── RECORDS SUPPLIED ──

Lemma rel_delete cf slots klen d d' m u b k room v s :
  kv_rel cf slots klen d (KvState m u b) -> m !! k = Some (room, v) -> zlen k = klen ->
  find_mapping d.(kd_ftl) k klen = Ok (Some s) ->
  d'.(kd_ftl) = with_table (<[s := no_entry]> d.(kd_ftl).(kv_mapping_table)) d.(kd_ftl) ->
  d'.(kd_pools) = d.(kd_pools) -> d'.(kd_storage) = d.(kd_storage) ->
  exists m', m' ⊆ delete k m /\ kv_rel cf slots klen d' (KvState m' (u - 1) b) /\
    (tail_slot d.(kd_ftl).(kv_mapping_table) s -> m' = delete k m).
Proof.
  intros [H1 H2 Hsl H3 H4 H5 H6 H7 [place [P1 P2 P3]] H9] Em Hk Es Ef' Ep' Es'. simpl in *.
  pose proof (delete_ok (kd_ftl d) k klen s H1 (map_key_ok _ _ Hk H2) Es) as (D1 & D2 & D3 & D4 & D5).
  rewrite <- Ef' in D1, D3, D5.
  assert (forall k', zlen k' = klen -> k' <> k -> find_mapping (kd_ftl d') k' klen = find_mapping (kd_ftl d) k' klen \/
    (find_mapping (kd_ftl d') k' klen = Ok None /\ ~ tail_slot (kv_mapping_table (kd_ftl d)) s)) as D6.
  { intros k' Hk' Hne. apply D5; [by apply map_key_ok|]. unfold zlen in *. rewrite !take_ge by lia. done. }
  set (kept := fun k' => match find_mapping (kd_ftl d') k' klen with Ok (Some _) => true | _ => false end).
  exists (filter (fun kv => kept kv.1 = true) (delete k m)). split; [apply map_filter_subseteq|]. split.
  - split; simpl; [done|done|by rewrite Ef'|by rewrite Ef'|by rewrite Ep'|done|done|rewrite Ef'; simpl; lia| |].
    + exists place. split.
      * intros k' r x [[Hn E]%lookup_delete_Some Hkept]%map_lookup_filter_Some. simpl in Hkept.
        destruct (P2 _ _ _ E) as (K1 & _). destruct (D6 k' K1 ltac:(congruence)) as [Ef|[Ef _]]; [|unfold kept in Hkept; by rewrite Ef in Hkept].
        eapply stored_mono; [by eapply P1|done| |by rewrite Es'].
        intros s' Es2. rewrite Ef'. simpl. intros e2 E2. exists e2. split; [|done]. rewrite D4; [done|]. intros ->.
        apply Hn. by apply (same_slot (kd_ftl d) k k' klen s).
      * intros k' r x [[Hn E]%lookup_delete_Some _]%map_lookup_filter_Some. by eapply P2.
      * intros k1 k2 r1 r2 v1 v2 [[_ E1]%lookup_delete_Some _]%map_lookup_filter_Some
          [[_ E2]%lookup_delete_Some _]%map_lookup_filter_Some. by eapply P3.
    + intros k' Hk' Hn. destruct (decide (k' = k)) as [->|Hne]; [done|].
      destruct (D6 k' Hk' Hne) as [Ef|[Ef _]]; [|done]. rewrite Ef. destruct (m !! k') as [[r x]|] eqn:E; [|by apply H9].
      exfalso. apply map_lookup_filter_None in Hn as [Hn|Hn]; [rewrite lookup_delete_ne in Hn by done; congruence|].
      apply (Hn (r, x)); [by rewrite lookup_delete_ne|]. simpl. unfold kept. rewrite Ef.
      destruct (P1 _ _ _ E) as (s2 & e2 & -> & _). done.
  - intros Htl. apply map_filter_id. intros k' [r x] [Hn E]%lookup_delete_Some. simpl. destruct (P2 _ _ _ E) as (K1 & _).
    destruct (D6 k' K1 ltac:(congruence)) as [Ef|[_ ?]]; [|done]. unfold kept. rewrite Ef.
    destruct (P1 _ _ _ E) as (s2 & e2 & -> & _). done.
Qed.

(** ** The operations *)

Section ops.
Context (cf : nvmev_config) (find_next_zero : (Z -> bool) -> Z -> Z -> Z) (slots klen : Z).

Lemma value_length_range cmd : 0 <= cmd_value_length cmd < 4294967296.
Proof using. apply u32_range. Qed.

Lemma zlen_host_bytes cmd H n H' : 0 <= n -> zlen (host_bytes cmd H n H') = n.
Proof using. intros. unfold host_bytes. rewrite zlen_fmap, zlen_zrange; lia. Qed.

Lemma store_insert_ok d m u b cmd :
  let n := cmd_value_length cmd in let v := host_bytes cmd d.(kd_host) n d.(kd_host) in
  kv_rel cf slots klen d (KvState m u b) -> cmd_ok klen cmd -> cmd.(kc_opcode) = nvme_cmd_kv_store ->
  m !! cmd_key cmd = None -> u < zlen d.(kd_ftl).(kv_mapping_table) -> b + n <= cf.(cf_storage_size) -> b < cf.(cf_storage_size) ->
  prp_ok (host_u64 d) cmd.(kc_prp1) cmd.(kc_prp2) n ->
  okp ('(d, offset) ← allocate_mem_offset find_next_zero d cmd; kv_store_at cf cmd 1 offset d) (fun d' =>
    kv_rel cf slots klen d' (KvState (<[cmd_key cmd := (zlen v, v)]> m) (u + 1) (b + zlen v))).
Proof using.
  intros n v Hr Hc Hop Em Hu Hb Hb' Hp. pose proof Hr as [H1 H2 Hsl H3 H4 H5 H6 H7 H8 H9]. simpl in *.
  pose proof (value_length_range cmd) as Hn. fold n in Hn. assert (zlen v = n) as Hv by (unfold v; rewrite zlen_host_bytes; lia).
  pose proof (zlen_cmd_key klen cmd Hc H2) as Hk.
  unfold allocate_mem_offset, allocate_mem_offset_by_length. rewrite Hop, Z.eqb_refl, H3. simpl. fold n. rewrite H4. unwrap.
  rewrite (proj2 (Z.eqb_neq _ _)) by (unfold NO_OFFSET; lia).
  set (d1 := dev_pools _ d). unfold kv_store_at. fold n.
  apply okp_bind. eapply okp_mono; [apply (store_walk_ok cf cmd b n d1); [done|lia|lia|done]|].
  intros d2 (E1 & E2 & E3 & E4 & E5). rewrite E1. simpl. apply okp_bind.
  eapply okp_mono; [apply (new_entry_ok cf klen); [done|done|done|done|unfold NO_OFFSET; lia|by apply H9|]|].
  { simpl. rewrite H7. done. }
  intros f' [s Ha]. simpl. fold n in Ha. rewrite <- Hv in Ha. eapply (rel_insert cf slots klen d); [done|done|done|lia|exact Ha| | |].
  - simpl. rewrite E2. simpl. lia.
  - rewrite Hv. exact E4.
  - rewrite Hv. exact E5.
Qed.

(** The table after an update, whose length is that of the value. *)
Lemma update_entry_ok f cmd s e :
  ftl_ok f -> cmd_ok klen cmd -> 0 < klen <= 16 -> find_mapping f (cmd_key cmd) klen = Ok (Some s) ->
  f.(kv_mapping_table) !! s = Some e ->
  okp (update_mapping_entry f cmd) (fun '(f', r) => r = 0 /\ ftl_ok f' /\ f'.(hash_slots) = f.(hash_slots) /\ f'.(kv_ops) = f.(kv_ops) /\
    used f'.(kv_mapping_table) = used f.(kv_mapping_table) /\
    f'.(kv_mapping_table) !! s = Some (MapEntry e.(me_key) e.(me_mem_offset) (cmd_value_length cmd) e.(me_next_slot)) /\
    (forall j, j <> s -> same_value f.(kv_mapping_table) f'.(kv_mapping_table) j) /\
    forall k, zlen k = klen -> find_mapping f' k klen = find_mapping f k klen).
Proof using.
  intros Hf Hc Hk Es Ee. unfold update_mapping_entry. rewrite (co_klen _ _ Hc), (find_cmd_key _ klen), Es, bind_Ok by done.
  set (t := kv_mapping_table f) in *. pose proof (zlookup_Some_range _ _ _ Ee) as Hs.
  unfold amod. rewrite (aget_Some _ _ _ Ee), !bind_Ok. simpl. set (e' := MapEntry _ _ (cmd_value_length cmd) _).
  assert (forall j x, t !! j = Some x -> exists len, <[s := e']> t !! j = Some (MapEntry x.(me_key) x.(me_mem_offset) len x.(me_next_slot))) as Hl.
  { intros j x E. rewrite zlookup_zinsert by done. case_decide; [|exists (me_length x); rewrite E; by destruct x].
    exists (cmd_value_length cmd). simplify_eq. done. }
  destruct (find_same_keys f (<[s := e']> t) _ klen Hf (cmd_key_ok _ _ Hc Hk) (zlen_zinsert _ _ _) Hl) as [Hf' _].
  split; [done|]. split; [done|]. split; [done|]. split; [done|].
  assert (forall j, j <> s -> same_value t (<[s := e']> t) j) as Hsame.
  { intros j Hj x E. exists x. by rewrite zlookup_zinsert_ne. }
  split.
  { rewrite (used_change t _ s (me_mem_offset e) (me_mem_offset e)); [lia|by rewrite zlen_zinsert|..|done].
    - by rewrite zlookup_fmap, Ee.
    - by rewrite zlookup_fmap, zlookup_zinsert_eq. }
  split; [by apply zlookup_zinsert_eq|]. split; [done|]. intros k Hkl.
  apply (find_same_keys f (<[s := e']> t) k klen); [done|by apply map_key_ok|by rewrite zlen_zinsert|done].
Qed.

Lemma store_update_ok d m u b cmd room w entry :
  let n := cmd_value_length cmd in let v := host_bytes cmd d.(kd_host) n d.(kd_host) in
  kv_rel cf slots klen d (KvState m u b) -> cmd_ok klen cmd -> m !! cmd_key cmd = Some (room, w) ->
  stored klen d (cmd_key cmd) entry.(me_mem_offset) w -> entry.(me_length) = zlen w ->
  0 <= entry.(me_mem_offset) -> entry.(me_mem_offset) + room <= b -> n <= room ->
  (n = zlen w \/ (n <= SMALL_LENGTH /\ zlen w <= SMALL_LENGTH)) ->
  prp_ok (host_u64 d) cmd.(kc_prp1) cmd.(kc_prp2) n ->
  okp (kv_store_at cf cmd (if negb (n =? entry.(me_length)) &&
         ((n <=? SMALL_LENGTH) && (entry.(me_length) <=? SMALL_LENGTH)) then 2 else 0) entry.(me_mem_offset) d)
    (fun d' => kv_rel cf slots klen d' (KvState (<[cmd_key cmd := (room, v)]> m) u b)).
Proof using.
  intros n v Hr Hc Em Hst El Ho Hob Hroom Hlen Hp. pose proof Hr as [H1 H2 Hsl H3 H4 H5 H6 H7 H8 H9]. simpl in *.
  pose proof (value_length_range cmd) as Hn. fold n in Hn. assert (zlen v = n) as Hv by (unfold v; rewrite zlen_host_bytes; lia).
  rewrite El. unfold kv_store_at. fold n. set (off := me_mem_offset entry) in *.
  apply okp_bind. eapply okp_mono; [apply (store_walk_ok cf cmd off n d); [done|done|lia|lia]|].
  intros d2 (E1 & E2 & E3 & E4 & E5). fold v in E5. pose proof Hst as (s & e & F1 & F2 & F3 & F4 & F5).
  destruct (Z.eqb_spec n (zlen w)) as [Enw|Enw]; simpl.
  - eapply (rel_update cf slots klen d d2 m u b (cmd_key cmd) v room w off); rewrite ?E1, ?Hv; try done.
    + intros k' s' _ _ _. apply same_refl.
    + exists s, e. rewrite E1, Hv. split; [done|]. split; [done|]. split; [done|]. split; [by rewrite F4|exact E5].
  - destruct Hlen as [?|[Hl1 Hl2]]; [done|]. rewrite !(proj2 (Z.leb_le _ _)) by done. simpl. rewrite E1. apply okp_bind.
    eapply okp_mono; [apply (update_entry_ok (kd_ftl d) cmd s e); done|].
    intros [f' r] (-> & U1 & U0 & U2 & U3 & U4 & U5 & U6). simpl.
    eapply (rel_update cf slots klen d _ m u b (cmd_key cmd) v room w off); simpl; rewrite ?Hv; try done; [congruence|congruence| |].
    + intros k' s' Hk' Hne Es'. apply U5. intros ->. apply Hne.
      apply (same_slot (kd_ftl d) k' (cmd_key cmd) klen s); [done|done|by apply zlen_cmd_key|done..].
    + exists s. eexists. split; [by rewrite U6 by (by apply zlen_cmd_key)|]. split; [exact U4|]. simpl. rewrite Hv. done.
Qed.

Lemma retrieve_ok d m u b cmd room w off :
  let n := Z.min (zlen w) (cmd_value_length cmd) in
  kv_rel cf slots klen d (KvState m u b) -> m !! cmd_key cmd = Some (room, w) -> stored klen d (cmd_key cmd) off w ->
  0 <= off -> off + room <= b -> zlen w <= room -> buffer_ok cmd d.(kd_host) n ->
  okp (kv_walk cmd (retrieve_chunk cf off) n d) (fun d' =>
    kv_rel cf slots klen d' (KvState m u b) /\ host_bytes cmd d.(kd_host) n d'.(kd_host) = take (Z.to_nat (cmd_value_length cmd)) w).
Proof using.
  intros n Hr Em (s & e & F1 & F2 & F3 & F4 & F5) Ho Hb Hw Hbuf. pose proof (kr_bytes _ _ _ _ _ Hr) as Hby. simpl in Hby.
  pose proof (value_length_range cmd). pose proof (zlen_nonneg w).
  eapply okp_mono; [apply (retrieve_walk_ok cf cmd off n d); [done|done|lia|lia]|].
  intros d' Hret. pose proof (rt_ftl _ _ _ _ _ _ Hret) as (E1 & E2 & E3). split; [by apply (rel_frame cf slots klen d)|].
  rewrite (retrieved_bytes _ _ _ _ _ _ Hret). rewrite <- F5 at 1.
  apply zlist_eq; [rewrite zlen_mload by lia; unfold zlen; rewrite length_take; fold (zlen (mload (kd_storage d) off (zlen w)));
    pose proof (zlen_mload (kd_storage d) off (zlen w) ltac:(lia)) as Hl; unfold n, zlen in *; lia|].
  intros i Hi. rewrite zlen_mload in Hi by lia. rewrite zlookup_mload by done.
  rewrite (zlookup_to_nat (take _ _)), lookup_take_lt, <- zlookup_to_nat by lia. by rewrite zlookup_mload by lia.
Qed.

───

(AIM OF THE TASK) Take the lines from the first line of the listing up to and including the line with "assert (forall k', zlen" and give them again exactly.

(EXERCISE OUTPUT)
Lemma rel_delete cf slots klen d d' m u b k room v s :
  kv_rel cf slots klen d (KvState m u b) -> m !! k = Some (room, v) -> zlen k = klen ->
  find_mapping d.(kd_ftl) k klen = Ok (Some s) ->
  d'.(kd_ftl) = with_table (<[s := no_entry]> d.(kd_ftl).(kv_mapping_table)) d.(kd_ftl) ->
  d'.(kd_pools) = d.(kd_pools) -> d'.(kd_storage) = d.(kd_storage) ->
  exists m', m' ⊆ delete k m /\ kv_rel cf slots klen d' (KvState m' (u - 1) b) /\
    (tail_slot d.(kd_ftl).(kv_mapping_table) s -> m' = delete k m).
Proof.
  intros [H1 H2 Hsl H3 H4 H5 H6 H7 [place [P1 P2 P3]] H9] Em Hk Es Ef' Ep' Es'. simpl in *.
  pose proof (delete_ok (kd_ftl d) k klen s H1 (map_key_ok _ _ Hk H2) Es) as (D1 & D2 & D3 & D4 & D5).
  rewrite <- Ef' in D1, D3, D5.
  assert (forall k', zlen k' = klen -> k' <> k -> find_mapping (kd_ftl d') k' klen = find_mapping (kd_ftl d) k' klen \/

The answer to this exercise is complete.